As Kahn suggests, both Haitians and the INS were “fleeing to the oceans” (p. 10), the former to escape conditions in Haiti; the latter to escape judicial oversight. As he writes, interdiction at its core is a “technique of jurisdictional arbitrage”: a search for “the legally advantageous spaces of a landscape fractured by regimes of land and sea” (p. 7). This interdiction, in fact, was a “spatial backlash” (p. 86) against the successful litigation efforts of the Haitian rights movement that began in the 1970s.

“Islands of Sovereignty” elaborates in fine detail the players, the stakes, and the gains and losses of this litigation, from the initial challenges against the rapid expulsion of arriving Haitians placed in exclusion proceedings through the contestation of the legality of the HIV quarantine camp and the ultimately failed challenge to the practice of interdiction. In the 1970s, arriving Haitians, subject to the “entry fiction” of immigration law, even while physically inside the United States, were treated as if legally outside, with limited review and redress. Legal challenges contested this fiction with arguments claiming that both international and domestic constitutional due process protections demanded more robust review, thus aligning judicial power with the immigrants’ territorial presence. Lawyers also managed to push against accelerated deportations by presenting “overwhelming facts” (p. 73) about conditions in Haiti. Yet these initial successes also “unintentionally engineered the conditions of possibility for an escalating border-bending dialectic” (p. 76)—namely, interdiction. As then-Florida Republican Sen. Paula Hawkins put it: “[S]ince judges are ruling against the administration [with regard to Haitian asylum cases], we are going to stop [the Haitians] before they get here” (p. 7).

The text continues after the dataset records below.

(** X3. A stream in order is taken whole.  With the thread in the
    rendezvous, [ready] called and no interruption, frames numbered
    [f, f+1, ..., c] with [0 < f <= first_seqno_] followed by the end of
    the stream are all dispatched, in order and each once, with
    [must_apply = (seqno_g >= first_seqno_)] and the preload flag received;
    the thread ends with [current_seqno_ = c] and calls
    [ist_end(EPROTO)] if [c] is short of a positive [last_seqno_], and
    [ist_end(0)] otherwise. *)
Theorem stream_accepted (r : Receiver) (frames : list (gcs_action * bool))
    (f : wsrep_seqno_t) :
  ready_ r = true ->
  interrupted_ r = false ->
  frames <> [] ->
  0 < f ->
  f + Z.of_nat (length frames) - 1 <= INT64_MAX ->
  f <= first_seqno_ r ->
  (fun x => act_seqno_g (fst x)) <$> frames
  = seqZ f (Z.of_nat (length frames)) ->
  Forall (fun x => act_type (fst x) <> GCS_ACT_UNKNOWN) frames ->
  exists r' evs,
    Receiver.run r WaitingForSST (in_wakeup :: stream_inputs frames)
    = Some (r', Terminated, evs)
    /\ dispatches evs
       = (fun x => (fst x, act_seqno_g (fst x) >=? first_seqno_ r, snd x))
         <$> frames
    /\ current_seqno_ r' = f + Z.of_nat (length frames) - 1
    /\ ends evs = [end_code r (f + Z.of_nat (length frames) - 1)].
Proof.
  intros Hr Hi Hne Hf Hmax Hle Hseq Hty.
  destruct frames as [|[a pl] frames]; [congruence|]. clear Hne.
  apply Forall_cons in Hty as [Ha Hty]. simpl in Ha.
  rewrite fmap_cons in Hseq. simpl length in *.
  rewrite (seqZ_cons f) in Hseq by lia.
  injection Hseq as Hs Hseq. simpl in Hs.
  replace (Z.pred (Z.of_nat (S (length frames))))
    with (Z.of_nat (length frames)) in Hseq by lia.
  set (r0 := set_current_seqno WSREP_SEQNO_UNDEFINED r).
  destruct (step_accept r0 false None a pl Ha) as (ps1 & pr1 & evs1 & E1 & Hd & He).
  { left. split; [reflexivity|]. split; [reflexivity|]. simpl. lia. }
  destruct (stream_accepted_from frames (set_current_seqno (act_seqno_g a) r0)
              ps1 pr1)
    as (r' & evs2 & E2 & Hd2 & Hc2 & He2).
  { simpl. rewrite Hs. unfold valid_seqno. lia. }
  { simpl. lia. }
  { simpl. rewrite Hs. exact Hseq. }
  { exact Hty. }
  exists r', (evs1 ++ evs2). split.
  - cbn [Receiver.run]. simpl Receiver.step. rewrite Hr, Hi. cbn [negb andb].
    change (stream_inputs ((a, pl) :: frames))
      with (in_recv (recv_frame a pl) None None :: stream_inputs frames).
    cbn [Receiver.run]. fold r0. rewrite E1, E2. reflexivity.
  - rewrite dispatches_app, Hd, Hd2, ends_app, He, He2, Hc2. simpl.
    split; [reflexivity|]. rewrite Hs.
    split; [lia|]. unfold end_code. simpl.
    replace (f + Z.of_nat (length frames))
      with (f + Z.of_nat (S (length frames)) - 1) by lia.
    reflexivity.
Qed.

Not content to narrate a “mere chronicle of the rise of maritime migrant interdiction and its wider entanglements,” Kahn insists on repeatedly showing underlying forces at issue (p. 5). Thus, interdiction provides an opportunity to examine “one of the central animating dynamics of liberal constitutionalism[,]” the tension between the constraining legalities valorized as the rule of law, and the desire for flexible expression of sovereign will (p. 5). Kahn traces this tension to the classifying framework of reason versus will, which is fundamental to modern ideas of the person; describes it as a dialectic contained within the liberal rule of law; and argues it is producing a new geography in our present. How can interdiction—untrammeled discretion, conducted by petty bureaucratic tyrants immune from judicial constraint who function as “islands of sovereignty”—be understood as legitimate within any ideal of law’s rule? The answer: through a “spatial fix” that also depends on perceptions of time (p. 13). Interdiction expresses sovereign power beyond U.S. territory into a “space-time of relative oceanic freedom” (p. 6)—a wild and “vast external realm” imagined to lie beyond U.S. borders, in a perceived time of (perpetual) emergency. The new maritime border and its associated prison camp thus became accepted as a tool of U.S. national statecraft, without threatening U.S. identity as a liberal constitutional, rather than an imperial, order.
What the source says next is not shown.